Investigation Overview
After drugstore.com, Inc. agreed to a takeover by Walgreen Co. an investigation on behalf of investors in drugstore.com, inc. (NASDAQ:DSCM) over possible breaches of fiduciary duty was announced.
The investigation by a law firm concerns whether certain directors and officers at drugstore.com, inc. (Public, NASDAQ:DSCM) or others breached their fiduciary duties in connection with proposed takeover.
On Thursday, March 24, 2011 drugstore.com, inc. (NASDAQ: DSCM) and Walgreen Co. (NYSE: WAG) (NASDAQ: WAG) announced a merger agreement pursuant to which Walgreens will acquire drugstore.com in a transaction with a total enterprise value of approximately $409 million. Under the terms of the proposed merger, drugstore.com stockholders will receive $3.80 in cash for each share of stock.
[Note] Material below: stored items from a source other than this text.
(* ===== verification/QcowWrite.v ===== *)
(** Allocating the cluster of an address of a qcow2 image: the disk reads as before, and the
    image stays consistent. *)
From stdpp Require Import base numbers list gmap.
From S2P Require Import Prelude Bytes RawFile QcowTables QcowHeader QcowImage QcowDisk QcowInv QcowSteps QcowCount QcowLookup.

#[local] Open Scope Z_scope.

Section write.
Context `{Hhost : HostFile, Hlaws : !HostFileLaws}.

(** ** The table of an address *)
Lemma sees_l1 pend held q li x :
  let i := Z.to_nat li in
  Inv (x :: pend) (x :: held) q -> vec (l1_table q) !! i = Some 0 -> x <> 0 ->
  (forall y, x <= y < x + size_of_cluster q -> fbyte (img q) y = 0) ->
  let q' := set_l1_table (vec_set li x (l1_table q)) q in
  Inv (x :: pend) held q' /\ sees held q q' /\ vec (l1_table q') !! i = Some x.
Proof.
  intros i HI Ha Hx Hz q'. assert (x ∈ x :: pend) as Hp by set_solver.
  pose proof (inv_set_l1 (x :: pend) held q li 0 x HI Ha Hx Hp (or_intror (conj eq_refl Hz))) as HI'.
  pose proof (sl_view (x :: pend) held q li 0 x HI Ha Hx Hp (or_intror (conj eq_refl Hz))) as Hv.
  pose proof (sl_new (x :: pend) held q li 0 x HI Ha Hx Hp (or_intror (conj eq_refl Hz))) as Hn.
  split; [by apply inv_held_drop in HI'|]. split; [|exact Hn]. split; try done. intros k j. unfold entry_of. rewrite Hv.
  destruct (decide (k = i)) as [->|Hk]; [rewrite decide_True by done|by rewrite decide_False by naive_solver].
  assert (l2_view q i = []) as -> by (unfold l2_view, table_view; by rewrite Ha, decide_True).
  destruct (replicate _ 0 !! j) as [v|] eqn:Hr; [|done]. by apply lookup_replicate in Hr as [-> _].
Qed.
drugstore.com, inc. said the offer represents a premium of approximately 102 percent over drugstore.com's 30-day average closing stock price, and a premium of approximately 113 percent over the closing price of drugstore.com's common stock on March 23, 2011, the last trading day prior to today's announcement.
Indeed, shares of drugstore.com, inc. (NASDAQ: DSCM) jumped in response to the takeover news from $1.83 on Wednesday to $3.79 per share on Thursday.
However, DSCM shares traded during 2010 as high as $3.85 per share, leaving certain drugstore.com investors with no premium. Furthermore the performance of drugstore.com, inc. for its investors is increasing. drugstore.coms 12months Total Revenue increased from $339.33million in 2007 to $456.51million in 2010.
Therefore the investigation monitors and concerns whether drugstore.com Board of Directors undertook an adequate and fair sales process to obtain the maximized consideration for all shareholders of drugstore.com, inc. (NASDAQ:DSCM) and breached their fiduciary duties to drugstore.com (DSCM) investors by failing to adequately shop the Company before entering into the transaction. The investigation concerns also whether Walgreen Co. would underpay for NASDAQ:DSCM shares, thus unlawfully harming NASDAQ:DSCM investors. A potential class action lawsuit would seek to maximize the amount of money and information for NASDAQ:DSCM stockholders would receive in a buyout, so the law firm.